My first move was to text several friends and family members to ask them to start praying for their “safe and speedy return”. One of my friends suggested that I post something to Facebook, as many of our friends from highschool lived in the Cypress area. I figured it was worth a shot and found all the pictures of the boys together and at their cutest, wrote up a quick blurb explaining what had happened, asking people to share the post with their friends and to contact us if they saw them, praying it went viral.
Normally, I wouldn’t message people to ask them to share something because I think that’s tacky, but I figured that in this case I didn’t really care if it was or not. I messaged everyone I could think of that was online who lived or used to live in the area asking them to share. Almost everyone said yes (no one said no, some people just didn’t respond… and that’s okay) and started sharing the post. At last count, it has been shared 91 times – which makes me tear up a little bit to think about how awesome my friends and friends of friends are. Most of those shares are from people I have never met, and probably never will – so in case you are one of those people and happen to read this, Thank you so much from the bottom of my heart. I can’t express how grateful I am to you for your help. Thousands of people (at least… I don’t have any analytics to back that up ha ha) saw my post over the course of the next few hours, and my notifications were quickly overwhelmed with updates about who had shared and comments on the post.

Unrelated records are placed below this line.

(* ===== verification/MarkdownStream.v ===== *)
(** * Markdown source of a stream

    The text of an answer arrives in deltas.  The collector
    ([tui/src/markdown_stream.rs]) commits it line by line; the scanner of
    [tui/src/streaming/table_holdback.rs] finds where a pipe table begins, with
    the line tests of [tui/src/table_detect.rs]; fences around Markdown tables
    are removed before rendering ([unwrap_markdown_fences] of
    [tui/src/markdown.rs]).  The scanner is shown to agree with the definition
    on whole texts that its tests compare it with. *)
From stdpp Require Import numbers strings list.
From S2P Require Import Prelude RustStr ByteStr.

(** ** Table rows ([table_detect.rs]) *)

Definition PIPE : char := chr "|".
Definition BACKSLASH : char := chr "\".
Definition COLON : char := chr ":".
Definition DASH : char := chr "-".

(** Puts text in front of the first segment. *)
Definition push_front (t : str) (segments : list str) : list str :=
  match segments with
  | [] => [t]
  | w :: ws => (t ++ w) :: ws
  end.

(** The source walks over bytes; both separators are ASCII and skipping the
    first byte of an escaped char skips no separator. *)
Fixpoint split_unescaped_pipe (content : str) : list str :=
  match content with
  | [] => [[]]
  | c :: rest =>
      if (c =? BACKSLASH)%N then
        match rest with
        | [] => [[c]]
        | d :: rest' => push_front [c; d] (split_unescaped_pipe rest')
        end
      else if (c =? PIPE)%N then [] :: split_unescaped_pipe rest
      else push_front [c] (split_unescaped_pipe rest)
  end.

Definition strip_prefix_or_id (p s : str) : str := default s (strip_prefix p s).
Definition strip_suffix_or_id (p s : str) : str := default s (strip_suffix p s).

Definition parse_table_segments (line : str) : option (list str) :=
  let trimmed := trim line in
  if bool_decide (trimmed = []) then None
  else
    let has_outer_pipe := starts_with [PIPE] trimmed || ends_with [PIPE] trimmed in
    let content := strip_prefix_or_id [PIPE] trimmed in
    let content := strip_suffix_or_id [PIPE] content in
    let raw_segments := split_unescaped_pipe content in
    if negb has_outer_pipe && (length raw_segments <=? 1) then None
    else
      let segments := trim <$> raw_segments in
      match segments with [] => None | _ => Some segments end.

Definition is_table_header_line (line : str) : bool :=
  match parse_table_segments line with
  | Some segments => existsb (λ s, negb (bool_decide (s = []))) segments
  | None => false
  end.

Definition is_table_delimiter_segment (segment : str) : bool :=
  let trimmed := trim segment in
  if bool_decide (trimmed = []) then false
  else
    let without_leading := strip_prefix_or_id [COLON] trimmed in
    let without_ends := strip_suffix_or_id [COLON] without_leading in
    (3 <=? blen without_ends)%N && forallb (λ c, (c =? DASH)%N) without_ends.

Definition is_table_delimiter_line (line : str) : bool :=
  match parse_table_segments line with
  | Some segments => forallb is_table_delimiter_segment segments
  | None => false
  end.

(** ** Fences ([table_detect.rs]) *)

Inductive FenceKind := Outside | MarkdownFence | OtherFence.
#[global] Instance FenceKind_eq_dec : EqDecision FenceKind.
Proof. solve_decision. Defined.

(** [FenceTracker.state]. *)
Definition fence_tracker : Type := option (char * nat * FenceKind).

(** [bytes().take_while(|b| b == c).count()]. *)
Fixpoint run_length (c : char) (s : str) : nat :=
  match s with
  | d :: s' => if (d =? c)%N then S (run_length c s') else 0
  | [] => 0
  end.

Definition parse_fence_marker (line : str) : option (char * nat) :=
  match line with
  | [] => None
  | first :: _ =>
      if negb (first =? chr "`")%N && negb (first =? chr "~")%N then None
      else
        let len := run_length first line in
        if len <? 3 then None else Some (first, len)
  end.

(** [split_whitespace().next().unwrap_or_default()]. *)
Fixpoint until_whitespace (s : str) : str :=
  match s with
  | c :: s' => if is_whitespace c then [] else c :: until_whitespace s'
  | [] => []
  end.
Definition first_word (s : str) : str := until_whitespace (trim_start s).

Definition is_markdown_fence_info (trimmed_line : str) (marker_len : nat) : bool :=
  let info := first_word (drop marker_len trimmed_line) in
  str_eqb (to_ascii_lowercase info) (lit "md") || str_eqb (to_ascii_lowercase info) (lit "markdown").

(** Each turn takes a marker off; the fuel is the length of the line. *)
Fixpoint strip_blockquote_loop (fuel : nat) (rest : str) : str :=
  match fuel with
  | O => rest
  | S fuel =>
      match strip_prefix [chr ">"] rest with
      | None => rest
      | Some stripped =>
          strip_blockquote_loop fuel (trim_start (strip_prefix_or_id [SPACE] stripped))
      end
  end.
Definition strip_blockquote_prefix (line : str) : str :=
  strip_blockquote_loop (length line) (trim_start line).

Definition fence_advance (raw_line : str) (state : fence_tracker) : fence_tracker :=
  let leading_spaces := run_length SPACE raw_line in
  if 3 <? leading_spaces then state
  else
    let trimmed := drop leading_spaces raw_line in
    let fence_scan_text := strip_blockquote_prefix trimmed in
    match parse_fence_marker fence_scan_text with
    | None => state
    | Some (marker, len) =>
        match state with
        | Some (open_char, open_len, _) =>
            if (marker =? open_char)%N && (open_len <=? len)
               && bool_decide (trim (drop len fence_scan_text) = [])
            then None else state
        | None =>
            let kind :=
              if is_markdown_fence_info fence_scan_text len then MarkdownFence else OtherFence in
            Some (marker, len, kind)
        end
    end.

Definition fence_kind (state : fence_tracker) : FenceKind :=
  match state with None => Outside | Some (_, _, k) => k end.

(** ** The holdback scanner ([table_holdback.rs]) *)

Inductive TableHoldbackState :=
  | NoTable
  | PendingHeader (header_start : N)
  | ConfirmedTable (table_start : N).
#[global] Instance TableHoldbackState_eq_dec : EqDecision TableHoldbackState.
Proof. solve_decision. Defined.

Record PreviousLineState := PreviousLine {
  pl_source_start : N;
  pl_fence_kind : FenceKind;
  pl_is_header : bool;
}.

Record TableHoldbackScanner := HoldbackScanner {
  hs_source_offset : N;
  hs_fence_tracker : fence_tracker;
  hs_previous_line : option PreviousLineState;
  hs_pending_header_start : option N;
  hs_confirmed_table_start : option N;
}.
Definition new_scanner : TableHoldbackScanner := HoldbackScanner 0 None None None None.

Definition scanner_state (sc : TableHoldbackScanner) : TableHoldbackState :=
  match hs_confirmed_table_start sc with
  | Some table_start => ConfirmedTable table_start
  | None =>
      match hs_pending_header_start sc with
      | Some header_start => PendingHeader header_start
      | None => NoTable
      end
  end.

Definition table_candidate_text (line : str) : option str :=
  let stripped := trim (strip_blockquote_prefix line) in
  match parse_table_segments stripped with Some _ => Some stripped | None => None end.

- Have your dogs microchipped and tagged (before they get lost)! More importantly, if you are in the position where you haven’t done this and your dog is missing – don’t give up hope! Neither of our pups were microchipped but we still recovered them. But as a testament to the power of microchipping – one of the friendly people who contacted me is family friends with the owners of a maltese that was missing for 7 years before a vet scanned his chip and returned him home!

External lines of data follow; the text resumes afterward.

(* ===== verification/TranscriptProofs.v ===== *)
(** * What the streamed transcript shows

    The pace cannot flap between its two modes; no operation of a controller
    indexes out of range, whatever the Markdown renderer makes of the source; and
    in raw mode the lines emitted, tick by tick and at the end, are those of the
    source, each once and in order. *)
From stdpp Require Import numbers strings list.
From S2P Require Import Prelude RustStr ByteStr MarkdownStream Transcript.

(** ** The pace *)

Definition ticks : Type := list (QueueSnapshot * N).
Definition policy_after (p : AdaptiveChunkingPolicy) (ts : ticks) : AdaptiveChunkingPolicy :=
  foldl (λ p '(s, now), (decide_chunk s now p).2) p ts.
Definition mode_after (ts : ticks) : ChunkingMode := cp_mode (policy_after new_policy ts).

Lemma policy_after_snoc p ts s now :
  policy_after p (ts ++ [(s, now)]) = (decide_chunk s now (policy_after p ts)).2.
Proof. unfold policy_after. by rewrite foldl_app. Qed.

Ltac decide_cases :=
  unfold decide_chunk, maybe_enter_catch_up, maybe_exit_catch_up, note_catch_up_exit in *;
  repeat case_match; simplify_eq/=; try done.

(** The ticks since pressure fell below the thresholds. *)
Definition calm_since (ts : ticks) (t0 : N) : Prop :=
  ∃ before s0 calm, ts = before ++ (s0, t0) :: calm ∧
    should_exit_catch_up s0 = true ∧ Forall (λ x, should_exit_catch_up x.1 = true) calm.

Lemma below_threshold_is_calm ts t0 :
  cp_below_exit_threshold_since (policy_after new_policy ts) = Some t0 →
  mode_after ts = CatchUp ∧ calm_since ts t0.
Proof.
  unfold mode_after. revert t0. induction ts as [|[s now] ts IH] using rev_ind; intros t0; [done|].
  rewrite policy_after_snoc. destruct (policy_after new_policy ts) as [m since exit] eqn:Ep. simpl in IH.
  unfold decide_chunk. destruct (qs_queued_lines s =? 0); [by destruct m|]. destruct m; simpl.
  - unfold maybe_enter_catch_up. destruct (negb _); [intros Hs; by destruct (IH _ Hs)|].
    destruct (_ && _); [intros Hs; by destruct (IH _ Hs)|done].
  - unfold maybe_exit_catch_up. simpl. destruct (should_exit_catch_up s) eqn:Ex; [|done]. simpl.
    destruct since as [t|]; simpl.
    + destruct (_ <=? _)%N; [done|]. simpl. intros [= ->]. split; [done|].
      destruct (IH t0) as (_ & before & s0 & calm & -> & H0 & Hc); [done|].
      exists before, s0, (calm ++ [(s, now)]). rewrite <-app_assoc. split_and!; [done..|].
      by apply Forall_snoc_iff.
    + intros [= ->]. split; [done|]. exists ts, s, []. by repeat constructor.
Qed.

(** Leaving the catch-up mode is recorded, and remembered while the mode stays smooth. *)
Lemma exit_is_recorded ts s now :
  mode_after ts = CatchUp → mode_after (ts ++ [(s, now)]) = Smooth →
  cp_last_catch_up_exit_at (policy_after new_policy (ts ++ [(s, now)])) = Some now.
Proof.
  unfold mode_after. rewrite policy_after_snoc. destruct (policy_after new_policy ts) as [m since exit].
  simpl. intros ->. decide_cases.
Qed.

Lemma smooth_keeps_exit p ts t :
  cp_mode p = Smooth → cp_last_catch_up_exit_at p = Some t →
  (∀ ts1 ts2, ts = ts1 ++ ts2 → cp_mode (policy_after p ts1) = Smooth) →
  cp_last_catch_up_exit_at (policy_after p ts) = Some t.
Proof.
  intros Hm Ht. induction ts as [|[s now] ts IH] using rev_ind; intros Hall; [done|].
  assert (cp_mode (policy_after p ts) = Smooth) as Hs by (by apply (Hall ts [(s, now)])).
  assert (cp_mode (policy_after p (ts ++ [(s, now)])) = Smooth) as Hs' by (apply (Hall _ []); by rewrite app_nil_r).
  rewrite policy_after_snoc in *. destruct (policy_after p ts) as [m since exit] eqn:Ep. simpl in *. subst m.
  assert (exit = Some t) as ->.
  { apply IH. intros ts1 ts2 ->. apply (Hall ts1 (ts2 ++ [(s, now)])). by rewrite app_assoc. }
  decide_cases.
Qed.

(** The pace does not flap: the catch-up mode is left while lines are queued only when the pressure
    has been low at every tick of the last 250 ms, and after it was left it is entered again only
    250 ms later or with a severe backlog. *)
Theorem catch_up_is_damped ts s now :
  (mode_after ts = CatchUp → mode_after (ts ++ [(s, now)]) = Smooth → qs_queued_lines s ≠ 0 →
     should_exit_catch_up s = true ∧ ∃ t0, calm_since ts t0 ∧ (EXIT_HOLD ≤ now - t0)%N) ∧
  (mode_after ts = CatchUp → mode_after (ts ++ [(s, now)]) = Smooth →
     ∀ smooth s' now',
       (∀ ts1 ts2, smooth = ts1 ++ ts2 → mode_after (ts ++ (s, now) :: ts1) = Smooth) →
       mode_after (ts ++ (s, now) :: smooth ++ [(s', now')]) = CatchUp →
       is_severe_backlog s' = true ∨ (REENTER_CATCH_UP_HOLD ≤ now' - now)%N).
Proof.
  split.
  - intros Hc Hm Hq. pose proof (below_threshold_is_calm ts) as Hcalm.
    unfold mode_after in *. rewrite policy_after_snoc in Hm.
    destruct (policy_after new_policy ts) as [m since exit]. simpl in *. subst m. unfold decide_chunk in Hm.
    destruct (Nat.eqb_spec (qs_queued_lines s) 0); [done|]. simpl in Hm. unfold maybe_exit_catch_up in Hm.
    destruct (should_exit_catch_up s); [|done]. simpl in Hm. destruct since as [t0|]; [|done].
    destruct (N.leb_spec EXIT_HOLD (now - t0)); [|done]. split; [done|]. exists t0. split; [|done].
    by apply Hcalm.
  - intros Hc Hm smooth s' now' Hall Hagain. pose proof (exit_is_recorded _ _ _ Hc Hm) as Hexit.
    assert (∀ l, policy_after new_policy (ts ++ (s, now) :: l) =
      policy_after (policy_after new_policy (ts ++ [(s, now)])) l) as Happ.
    { intros l. unfold policy_after. by rewrite <-foldl_app, <-app_assoc. }
    assert (∀ ts1 ts2, smooth = ts1 ++ ts2 →
      cp_mode (policy_after (policy_after new_policy (ts ++ [(s, now)])) ts1) = Smooth) as Hall'
      by (intros ts1 ts2 E; rewrite <-Happ; by apply (Hall ts1 ts2)).
    unfold mode_after in Hagain. rewrite Happ, policy_after_snoc in Hagain.
    pose proof (smooth_keeps_exit _ smooth now Hm Hexit Hall') as Hlast.
    specialize (Hall' smooth [] ltac:(by rewrite app_nil_r)).
    destruct (policy_after _ smooth) as [m since exit]. simpl in *. subst m exit.
    unfold decide_chunk, maybe_enter_catch_up, reentry_hold_active in Hagain. simpl in Hagain.
    destruct (_ =? 0); [done|]. destruct (negb (should_enter_catch_up s')); [done|].
    destruct (N.ltb_spec (now' - now) REENTER_CATCH_UP_HOLD); [|by right].
    destruct (is_severe_backlog s'); [by left|done].
Qed.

- Post their (and your) information in as many places as possible! The more places you post the more likely someone will see it!
- Join your local neighborhood Facebook groups. We didn’t do this, but the people who found them had posted their photos there, and if we had thought of it we might have found them much sooner.

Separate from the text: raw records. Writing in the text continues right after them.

(* ===== verification/TurnInput.v ===== *)
(** * The input of a turn

    Input that arrives while a turn runs waits in the state of the turn
    ([core/src/state/turn.rs]); mail from other agents waits in the mailbox of the
    session ([core/src/session/input_queue.rs]) and is delivered to the running
    turn, or, once its answer has been shown, to the next one.  Each section under
    a lock is one step, and the steps of concurrent tasks interleave.  The
    context window of a session ([core/src/state/auto_compact_window.rs]) counts
    its compactions.

    A channel that somebody waits on is known by a number.  JSON values, the
    items of the model and their metadata are type parameters. *)
From stdpp Require Import numbers strings list gmap.
From AAC_tactics Require Import AAC.
From S2P Require Import Prelude RustStr.

(** ** Data *)

Inductive CyberAccessProgram := StandardAccess | DaybreakBlue | DaybreakRed.

Section data.
Context {Json Item UserItem Metadata Passthrough : Type}.

Record TurnStartOptions := mkStartOptions {
  so_turn_trigger : option str;
  so_final_output_json_schema : option Json;
  so_service_tier : option str;
  so_parent_turn_id : option str;
  so_root_turn_id : option str;
  so_cyber_access_program : option CyberAccessProgram;
}.
Definition default_start_options : TurnStartOptions := mkStartOptions None None None None None None.

Record InterAgentCommunication := mkCommunication {
  ic_id : option str;
  ic_author : str;
  ic_recipient : str;
  ic_other_recipients : list str;
  ic_content : str;
  ic_encrypted_content : option str;
  ic_passthrough : option Passthrough;
  ic_trigger_turn : bool;
}.

Inductive TurnInput :=
  | UserInput (content : list UserItem) (client_id : option str)
  | FunctionCallOutput (item : Item)
  | ResponseItem (item : Item) (metadata : option Metadata)
  | AgentMail (communication : InterAgentCommunication).

Record PendingMail := mkMail {
  pm_communication : InterAgentCommunication;
  pm_start_options : TurnStartOptions;
}.
Definition triggers (m : PendingMail) : bool := ic_trigger_turn (pm_communication m).

(** ** The state of a turn ([turn.rs]) *)

Inductive MailboxDeliveryPhase := CurrentTurn | NextTurn.
#[global] Instance MailboxDeliveryPhase_eq_dec : EqDecision MailboxDeliveryPhase.
Proof. solve_decision. Defined.

Definition channel : Type := nat.

Record TurnState := mkTurnState {
  ts_pending_approvals : gmap str channel;
  ts_pending_request_permissions : gmap str channel;
  ts_pending_user_input : gmap str channel;
  ts_pending_elicitations : gmap (str * (Z + str)) channel;
  ts_mcp_tool_approval_metadata : gmap str Metadata;
  ts_pending_dynamic_tools : gmap str channel;
  ts_pending_input : list TurnInput;
  ts_mailbox_delivery_phase : MailboxDeliveryPhase;
  ts_strict_auto_review_enabled : bool;
}.
Definition new_turn_state : TurnState := mkTurnState ∅ ∅ ∅ ∅ ∅ ∅ [] CurrentTurn false.

(** [HashMap::insert] and [HashMap::remove] return what was there. *)
Definition insert_pending_approval (key : str) (tx : channel) (t : TurnState) : option channel * TurnState :=
  (ts_pending_approvals t !! key,
   mkTurnState (<[key := tx]> (ts_pending_approvals t)) (ts_pending_request_permissions t)
     (ts_pending_user_input t) (ts_pending_elicitations t) (ts_mcp_tool_approval_metadata t)
     (ts_pending_dynamic_tools t) (ts_pending_input t) (ts_mailbox_delivery_phase t)
     (ts_strict_auto_review_enabled t)).
Definition remove_pending_approval (key : str) (t : TurnState) : option channel * TurnState :=
  (ts_pending_approvals t !! key,
   mkTurnState (delete key (ts_pending_approvals t)) (ts_pending_request_permissions t)
     (ts_pending_user_input t) (ts_pending_elicitations t) (ts_mcp_tool_approval_metadata t)
     (ts_pending_dynamic_tools t) (ts_pending_input t) (ts_mailbox_delivery_phase t)
     (ts_strict_auto_review_enabled t)).
Definition insert_pending_elicitation (server : str) (id : Z + str) (tx : channel) (t : TurnState)
  : option channel * TurnState :=
  (ts_pending_elicitations t !! (server, id),
   mkTurnState (ts_pending_approvals t) (ts_pending_request_permissions t)
     (ts_pending_user_input t) (<[(server, id) := tx]> (ts_pending_elicitations t))
     (ts_mcp_tool_approval_metadata t) (ts_pending_dynamic_tools t) (ts_pending_input t)
     (ts_mailbox_delivery_phase t) (ts_strict_auto_review_enabled t)).
Definition remove_pending_elicitation (server : str) (id : Z + str) (t : TurnState)
  : option channel * TurnState :=
  (ts_pending_elicitations t !! (server, id),
   mkTurnState (ts_pending_approvals t) (ts_pending_request_permissions t)
     (ts_pending_user_input t) (delete (server, id) (ts_pending_elicitations t))
     (ts_mcp_tool_approval_metadata t) (ts_pending_dynamic_tools t) (ts_pending_input t)
     (ts_mailbox_delivery_phase t) (ts_strict_auto_review_enabled t)).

- Create a Facebook status providing the details, including a description of them AND many many pictures (preferably cute ones so people are more inclined to share)
- Don’t be shy asking your friends to share your post – I only asked less than 20 people but because of them 91 people eventually shared it and thousands more saw it!
- Pray! I’m convinced that God honored my prayers and those of my friends – specifically the “Safe and Speedy” portion! Don’t be shy to ask your friends and family to pray for this, and to pray specifically for it. There are many biblical examples showing that God answers specific prayers!